Cross-border merger and acquisition (M&A) sales
It grew 83% to $27 billion, citing social networking giant Facebook’s acquisition of 9.9% stake in Reliance Jio platforms, via a new entity, Jaadhu Holdings LLC. Similarly, deals in the energy sector propped up M&A values in IndiaFlows to North America declined by 46% to $166 billion, with cross-border mergers and acquisitions dropping by 43%. Announced greenfield investment projects also fell by 29% and project finance deals tumbled by 2%.
Projections for 2021
- Despite projections for the global economy to recover in 2021, the UNCTAD expects FDI flows to remain weak due to uncertainty over the evolution of the COVID-19 pandemic. The organisation has projected a 5% to 10% FDI slide in 2021 in last year’s World Investment Report
- Looking ahead, the FDI trend is expected to remain weak in 2021. Data on an announcement basis, an indicator of forward trends, provides a mixed picture and point at continued downward pressure.
- Sharply lower greenfield project announcements (-35% in 2020) suggest a turnaround in industrial sectors.
- Similarly, the 2020 decline in cross-border M&As (-10%) was cushioned by higher values in the last part of the year.
- Looking at M&A announcements, strong deal activity in technology and pharmaceutical industries is expected to push M&A-driven FDI flows higher.

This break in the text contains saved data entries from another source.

(** [r] is the choice among the eligible routes [rs]. *)
Definition best_of (eligible : Route -> bool) (rs : list Route) (r : Route) : Prop :=
  In r rs /\ eligible r = true /\ forall r', In r' rs -> eligible r' = true -> betterRoute r' r = false.

Lemma selectRoute_fold eligible rs : forall done_ best,
  match best with Some b => best_of eligible done_ b | None => forall r, In r done_ -> eligible r = false end ->
  match fold_left (fun best r => if eligible r && match best with None => true | Some b => betterRoute r b end
                                 then Some r else best) rs best with
  | Some b => best_of eligible (done_ ++ rs) b
  | None => forall r, In r (done_ ++ rs) -> eligible r = false
  end.
Proof.
  induction rs as [|r rs IH]; intros done_ best H; simpl; [by rewrite app_nil_r|].
  replace (done_ ++ r :: rs) with ((done_ ++ [r]) ++ rs) by (by rewrite <- app_assoc). apply IH. clear IH.
  destruct (eligible r) eqn:Er; simpl; destruct best as [b|].
  - destruct H as (H1 & H2 & H3). destruct (betterRoute r b) eqn:Eb; (split_and!; [apply in_app_iff; simpl; auto|done|]);
      intros r' [Hr|[<-|[]]]%in_app_iff He.
    + apply not_true_iff_false. intros Hb. pose proof (betterRoute_trans _ _ _ Hb Eb). by rewrite (H3 r' Hr He) in H.
    + apply betterRoute_irrefl.
    + by apply H3.
    + done.
  - split_and!; [apply in_app_iff; simpl; auto|done|]. intros r' [Hr|[<-|[]]]%in_app_iff He; [|apply betterRoute_irrefl].
    by rewrite (H r' Hr) in He.
  - destruct H as (H1 & H2 & H3). split_and!; [apply in_app_iff; auto|done|].
    intros r' [Hr|[<-|[]]]%in_app_iff He; [by apply H3|congruence].
  - intros r' [Hr|[<-|[]]]%in_app_iff; [by apply H|done].
Qed.

Lemma selectRoute_spec eligible n :
  match selectRoute eligible n with
  | Some r => best_of eligible (routes_ n) r
  | None => forall r, In r (routes_ n) -> eligible r = false
  end.
Proof. exact (selectRoute_fold eligible (routes_ n) [] None (fun r H => False_ind _ H)). Qed.

(** ** The node with the routes *)
Definition routesAt (t : NamespaceTree) (p : path) : list Route := (view t p).1.1.

Lemma routesAt_node t p n : nodes t !! p = Some n -> routesAt t p = routes_ n.
Proof. intros H. unfold routesAt. by rewrite (view_node _ _ _ H). Qed.

Lemma missing_below t p q : tree_ok t -> nodes t !! p = None -> p `suffix_of` q -> nodes t !! q = None.
Proof.
  intros Hok Hp [l ->]. induction l as [|z l IH]; [done|]. apply eq_None_not_Some. intros Hs.
  apply (co_closed _ _ _ Hok z (l ++ p)) in Hs. rewrite IH in Hs. by destruct Hs.
Qed.

Lemma suffix_longer {A} (p q l : list A) : p `suffix_of` l -> q `suffix_of` l -> (length p <= length q)%nat -> p `suffix_of` q.
Proof.
  intros Hp Hq Hl. destruct (suffix_weak_total p q l Hp Hq) as [H|[r ->]]; [done|].
  rewrite length_app in Hl. destruct r; [exists []; done|simpl in Hl; lia].
Qed.

(** [p] is the longest prefix of the namespace with routes. *)
Definition deepest_with_routes (t : NamespaceTree) (full p : path) : Prop :=
  p `suffix_of` full /\ routesAt t p <> [] /\
  forall q, q `suffix_of` full -> (length p < length q)%nat -> routesAt t q = [].

Lemma findRouteNode_from_spec t : tree_ok t -> forall rest at_ d,
  let full := rev rest ++ at_ in
  (findRouteNode_from at_ rest d t = d /\
     forall q, q `suffix_of` full -> (length at_ < length q)%nat -> routesAt t q = []) \/
  (exists p, findRouteNode_from at_ rest d t = Some p /\ deepest_with_routes t full p /\ (length at_ < length p)%nat).
Proof.
  intros Hok. induction rest as [|name rest IH]; intros at_ d full.
  - left. split; [done|]. intros q Hq Hl. apply suffix_length in Hq. unfold full in Hq. simpl in Hq. lia.
  - simpl. assert (Hfull : full = rev rest ++ name :: at_) by (unfold full; simpl; by rewrite <- app_assoc).
    rewrite Hfull. assert (Hsub : (name :: at_) `suffix_of` (rev rest ++ name :: at_)) by (by exists (rev rest)).
    destruct (nodes t !! (name :: at_)) as [n|] eqn:E.
    + set (d' := if negb _ then _ else d). destruct (IH (name :: at_) d') as [[H1 H2]|(p & H1 & H2 & H3)].
      * destruct (decide (routes_ n = [])) as [He|He].
        -- left. rewrite H1. unfold d'. rewrite bool_decide_true by done. split; [done|]. intros q Hq Hl.
           destruct (decide (length q = length (name :: at_))) as [Heq|Hne].
           ++ assert (q = name :: at_) as ->; [|by rewrite (routesAt_node _ _ _ E)].
              destruct (suffix_longer _ _ _ Hq Hsub) as [l Hl']; [lia|]. rewrite Hl' in Heq.
              rewrite length_app in Heq. destruct l; [done|simpl in Heq; lia].
           ++ apply H2; [done|]. simpl in *. lia.
        -- right. exists (name :: at_). rewrite H1. unfold d'. rewrite bool_decide_false by done.
           split_and!; [done| |simpl; lia]. split_and!; [done|by rewrite (routesAt_node _ _ _ E)|done].
      * right. exists p. split_and!; [done|done|simpl in *; lia].
    + left. split; [done|]. intros q Hq Hl. unfold routesAt. rewrite view_none; [done|].
      eapply missing_below; [done|exact E|]. eapply suffix_longer; [exact Hsub|done|simpl; lia].
Qed.

Lemma findRouteNode_spec ns t : tree_ok t ->
  match findRouteNode ns t with
  | Some p => deepest_with_routes t (rev ns) p
  | None => forall q, q `suffix_of` rev ns -> routesAt t q = []
  end.
Proof.
  intros Hok. unfold findRouteNode. destruct (co_root _ _ _ Hok) as [n Hn]. rewrite Hn.
  set (d := if bool_decide _ then _ else _).
  pose proof (findRouteNode_from_spec t Hok ns [] d) as H. simpl in H. rewrite app_nil_r in H.
  assert (Hlen : forall q : path, length q = 0%nat -> q = []) by (intros []; simpl; [done|lia]).
  destruct H as [[-> H]|(p & -> & H & _)]; [|done]. unfold d. case_bool_decide as He.
  - intros q Hq. destruct (decide (length q = 0%nat)) as [Hz|Hz]; [|apply H; [done|lia]].
    rewrite (Hlen q Hz). by rewrite (routesAt_node _ _ _ Hn).
  - split_and!; [apply suffix_nil|by rewrite (routesAt_node _ _ _ Hn)|done].
Qed.

(** The routes [findPublisherSession] may choose. *)
Definition admissible (sessionId : Session -> Z) (ex : RouteExclusion) (r : Route) : bool :=
  match ex_session ex with None => true | Some s => negb (sessionId (r_session r) =? s) end &&
  negb (clusterPathContains (r_path r) (ex_hop ex)).

(** The session that serves a namespace is taken from the longest prefix of
    it that has any route, and is the best of the routes there that the
    exclusion admits (no admitted route there is better); when none is admitted
    there is no session, shorter prefixes are not tried. *)
Theorem findPublisherSession_longest (sessionId : Session -> Z) (ns : list string) (ex : RouteExclusion) (t : NamespaceTree) :
  tree_ok t ->
  match findPublisherSession sessionId ns ex t with
  | Some s => exists p r, deepest_with_routes t (rev ns) p /\ r_session r = s /\
                best_of (admissible sessionId ex) (routesAt t p) r
  | None => (forall q, q `suffix_of` rev ns -> routesAt t q = []) \/
            exists p, deepest_with_routes t (rev ns) p /\ forall r, In r (routesAt t p) -> admissible sessionId ex r = false
  end.
Proof.
  intros Hok. unfold findPublisherSession. pose proof (findRouteNode_spec ns t Hok) as H.
  destruct (findRouteNode ns t) as [p|]; simpl; [|by left].
  destruct (nodes t !! p) as [n|] eqn:Hn; simpl.
  - pose proof (selectRoute_spec (admissible sessionId ex) n) as Hs.
    change (fun r => _ && _) with (admissible sessionId ex). rewrite <- (routesAt_node _ _ _ Hn) in Hs.
    destruct (selectRoute _ n) as [r|]; simpl; [by exists p, r|right; by exists p].
  - destruct H as (_ & Hne & _). destruct Hne. unfold routesAt. by rewrite view_none.
Qed.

- The report said that for developing countries, the trends in greenfield and project finance announcements are a major concern
- As per the report, overall FDI flows in developing economies appear relatively resilient, greenfield announcements fell by 46% and international project finance by 7%. These investment types are crucial for productive capacity and infrastructure development and thus for sustainable recovery prospects.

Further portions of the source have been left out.